Assigned task>
For the word "does", copy every line of the material that includes it.

Supplied material>

(** The endpoints with a statement that writes to the file system: the two
    status endpoints (temporary directory, retrieval, copy) and the listing
    tool when it is given a save path. *)
Definition touches_disk (e : Endpoint) : bool :=
  match e with
  | GetProjectStatus _ _ => true
  | GetProjectResource _ => true
  | ListRecentProjects _ save_to => truthy save_to
  | _ => false
  end.

(** A call of the trace that is not a submission, or is a submission that
    does not wait for completion and carries either a file or a text. *)
Definition fire_and_return (c : Call) : Prop :=
  match c with
  | CallProveFromFile req =>
      wait_for_completion req = false
      /\ (input_file_path req = None <-> is_Some (input_content req))
  | _ => True
  end.

(** The number of submissions in a trace. *)
Fixpoint submissions (cs : list Call) : nat :=
  match cs with
  | [] => 0
  | CallProveFromFile _ :: cs' => S (submissions cs')
  | _ :: cs' => submissions cs'
  end.

End WithClient.
End Adapter.

(** ** A scripted client double *)

Module Double.

(** What the double's [get_solution] does. *)
Inductive Retrieval :=
| Writes (text : string)
| NoOp
| Fails (e : exn).

(** The script of the double: the answer of each operation. A timestamp is
    its date and its time of day. *)
Record Script := mk_Script {
  on_submit : result string;
  on_fetch : result (Project (string * string));
  on_list : result (list (Project (string * string)) * option string);
  on_retrieve : Retrieval
}.

#[export] Instance client : Client := {|
  datetime := string * string;
  isoformat := fun d => fst d +:+ "T" +:+ snd d;
  datetime_str := fun d => fst d +:+ " " +:+ snd d;
  status_value := fun s =>
    match s with
    | SUBMITTED => "SUBMITTED"
    | RUNNING => "RUNNING"
    | COMPLETE => "COMPLETE"
    | FAILED => "FAILED"
    end;
  Service := Script;
  Project_prove_from_file := fun _ _ sv => (on_submit sv, sv);
  Project_from_id := fun _ sv => (on_fetch sv, sv);
  Project_list_projects := fun _ sv => (on_list sv, sv);
  Project_get_solution := fun _ output_path ns sv =>
    match on_retrieve sv with
    | Writes text => (Return tt, <[output_path := RegFile text]> ns, sv)
    | NoOp => (Return tt, ns, sv)
    | Fails e => (Raise e, ns, sv)
    end
|}.

Definition foo : Project (string * string) :=
  {| project_id := "p-1";
     status := COMPLETE;
     created_at := ("2025-01-02", "03:04:05");
     last_updated_at := ("2025-01-02", "03:09:00");
     file_name := Some "Foo.lean";
     description := None |}.

Definition bar : Project (string * string) :=
  {| project_id := "p-2";
     status := RUNNING;
     created_at := ("2025-01-03", "10:00:00");
     last_updated_at := ("2025-01-03", "10:00:01");
     file_name := None;
     description := Some "bar" |}.

Definition disk : gmap string node :=
  list_to_map
    [ ("/", Directory); ("/tmp", Directory); ("/home", Directory);
      ("/home/Foo.lean", RegFile "theorem foo : True := by sorry") ].

Definition script (fetched : Project (string * string)) (r : Retrieval)
  : Script :=
  {| on_submit := Return "p-1";
     on_fetch := Return fetched;
     on_list := Return ([foo; bar], None);
     on_retrieve := r |}.

Definition world0 (sv : Script) : Adapter.World :=
  {| Adapter.os := {| nodes := disk; cwd := "/home"; tmp_names := ["/tmp/tmp0001"] |};
     Adapter.monitored_projects := ∅;
     Adapter.service := sv;
     Adapter.ctx_log := [];
     Adapter.calls := [] |}.

(** A script on which every operation of the client raises [e]. *)
Definition refusing (e : exn) : Script :=
  {| on_submit := Raise e;
     on_fetch := Raise e;
     on_list := Raise e;
     on_retrieve := Fails e |}.

(** The double's world on another state of the operating system. *)
Definition world_on (o : os_state) (sv : Script) : Adapter.World :=
  {| Adapter.os := o;
     Adapter.monitored_projects := ∅;
     Adapter.service := sv;
     Adapter.ctx_log := [];
     Adapter.calls := [] |}.

(** The double's disk when [tempfile] has no name left to draw. *)
Definition no_tmp_names : os_state :=
  {| nodes := disk; cwd := "/home"; tmp_names := [] |}.

End Double.

(** * Properties *)

(** ** Strings *)

Module StrFacts.

#[local] Arguments String.append !_ _ / : simpl nomatch.

Lemma app_assoc (a b c : string) : (a +:+ b) +:+ c = a +:+ (b +:+ c).
Proof. induction a as [|x a IH]; cbn; [reflexivity | by rewrite IH]. Qed.

Lemma length_app (a b : string) :
  String.length (a +:+ b) = String.length a + String.length b.
Proof. induction a as [|x a IH]; cbn; [reflexivity | by rewrite IH]. Qed.

Lemma contains_intro (pre sub post : string) :
  contains sub (pre +:+ sub +:+ post).
Proof. by exists pre, post. Qed.

(** Joining [n] pieces with a separator that is not empty takes at least
    [n - 1] characters. *)
Lemma length_join (sep : string) (l : list string) :
  0 < String.length sep -> length l <= S (String.length (join sep l)).
Proof.
  intros Hsep. induction l as [|x [|y l] IH]; simpl in *; try lia.
  rewrite !length_app. lia.
Qed.

(** A piece of a join, and one character for each of the other pieces. *)
Lemma length_join_elem (sep x : string) (l : list string) :
  0 < String.length sep -> x ∈ l ->
  String.length x + length l <= S (String.length (join sep l)).
Proof.
  intros Hsep. induction l as [|y [|z l] IH]; intros Hin.
  - by apply elem_of_nil in Hin.
  - apply list_elem_of_singleton in Hin as ->. cbn. lia.
  - change (join sep (y :: z :: l)) with (y +:+ sep +:+ join sep (z :: l)).
    rewrite !length_app. cbn [length].
    apply elem_of_cons in Hin as [->|Hin].
    + pose proof (length_join sep (z :: l) Hsep) as Hj. cbn [length] in Hj. lia.
    + specialize (IH Hin). cbn [length] in IH. lia.
Qed.

End StrFacts.

(** ** Reading back what [dumps] prints *)

Module JsonFacts.
Import StrFacts.

#[local] Arguments String.append !_ _ / : simpl nomatch.

Lemma scan_escape_char (c : ascii) (tail : string) :
  scan_string (escape_char c +:+ tail) = cons_char c (scan_string tail).
Proof. destruct c as [[] [] [] [] [] [] [] []]; reflexivity. Qed.

Lemma scan_escape (s rest : string) :
  scan_string (escape s +:+ String DQUOTE rest) = Some (s, rest).
Proof.
  induction s as [|c s IH]; cbn [escape]; [reflexivity|].
  by rewrite app_assoc, scan_escape_char, IH.
Qed.

Lemma encode_str_app (s rest : string) :
  encode_str s +:+ rest = String DQUOTE (escape s +:+ String DQUOTE rest).
Proof. unfold encode_str. cbn [String.append]. by rewrite app_assoc. Qed.

Lemma parse_flat (indent level fuel : nat) (v : json) (rest : string) :
  flat v = true ->
  parse (S fuel) (encode indent level v +:+ rest) = Some (v, rest).
Proof.
  destruct v as [|s|l|d]; try discriminate; intros _.
  - reflexivity.
  - cbn [encode]. rewrite encode_str_app. cbn. by rewrite scan_escape.
Qed.

Lemma skip_ws_flat (indent level : nat) (v : json) (rest : string) :
  flat v = true ->
  skip_ws (encode indent level v +:+ rest) = encode indent level v +:+ rest.
Proof. destruct v; try discriminate; reflexivity. Qed.

Lemma skip_ws_spaces (n : nat) (s : string) : skip_ws (spaces n +:+ s) = skip_ws s.
Proof. induction n as [|n IH]; cbn; [reflexivity | exact IH]. Qed.

Lemma skip_ws_newline_indent (indent level : nat) (s : string) :
  skip_ws (newline_indent indent level +:+ s) = skip_ws s.
Proof. unfold newline_indent. rewrite app_assoc. cbn. apply skip_ws_spaces. Qed.

Lemma skip_ws_member (indent level : nat) (kv : string * json) (tail : string) :
  skip_ws (member indent level kv +:+ tail) = member indent level kv +:+ tail.
Proof. unfold member. rewrite !app_assoc, encode_str_app. reflexivity. Qed.

Lemma join_cons_app (sep x y : string) (l : list string) (tail : string) :
  join sep (x :: y :: l) +:+ tail = x +:+ sep +:+ (join sep (y :: l) +:+ tail).
Proof. cbn [join]. by rewrite !app_assoc. Qed.

Lemma parse_members_quote (fuel : nat) (s' : string) :
  parse_members (S fuel) (String DQUOTE s') =
  match scan_string s' with
  | Some (k, rest) =>
      match strip_prefix ":" (skip_ws rest) with
      | Some rest1 =>
          match parse fuel (skip_ws rest1) with
          | Some (v, rest2) =>
              match skip_ws rest2 with
              | String c rest3 =>
                  if (N_of_ascii c =? 44)%N then
                    match parse_members fuel (skip_ws rest3) with
                    | Some (ms, rest4) => Some ((k, v) :: ms, rest4)
                    | None => None
                    end
                  else if (N_of_ascii c =? 125)%N then Some ([(k, v)], rest3)
                  else None
              | "" => None
              end
          | None => None
          end
      | None => None
      end
  | None => None
  end.
Proof. reflexivity. Qed.

Lemma after_key (x : string) :
  strip_prefix ":" (skip_ws (String ":" (String " " x))) = Some (String " " x).
Proof. reflexivity. Qed.

Lemma skip_ws_space (x : string) : skip_ws (String " " x) = skip_ws x.
Proof. reflexivity. Qed.

(** One member read: what [parse_members] does after it. *)
Lemma parse_members_head (indent level fuel : nat) (k : string) (v : json)
    (tail : string) :
  flat v = true ->
  parse_members (S (S fuel)) (member indent level (k, v) +:+ tail) =
  match skip_ws tail with
  | String c rest3 =>
      if (N_of_ascii c =? 44)%N then
        match parse_members (S fuel) (skip_ws rest3) with
        | Some (ms, rest4) => Some ((k, v) :: ms, rest4)
        | None => None
        end
      else if (N_of_ascii c =? 125)%N then Some ([(k, v)], rest3)
      else None
  | "" => None
  end.
Proof.
  intros Hv. unfold member. cbn [fst snd].
  rewrite !app_assoc, encode_str_app, parse_members_quote, scan_escape.
  change (": " +:+ ?x) with (String ":" (String " " x)).
  rewrite after_key, skip_ws_space, skip_ws_flat, parse_flat by done.
  reflexivity.
Qed.

Lemma skip_ws_members (indent level : nat) (sep : string)
    (kv : string * json) (d : dict) (tail : string) :
  skip_ws (join sep (map (member indent level) (kv :: d)) +:+ tail)
  = join sep (map (member indent level) (kv :: d)) +:+ tail.
Proof.
  destruct d as [|kv' d]; cbn [map].
  - cbn [join]. apply skip_ws_member.
  - rewrite join_cons_app. apply skip_ws_member.
Qed.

Output for this exercise>
    does not wait for completion and carries either a file or a text. *)
(** What the double's [get_solution] does. *)
(** One member read: what [parse_members] does after it. *)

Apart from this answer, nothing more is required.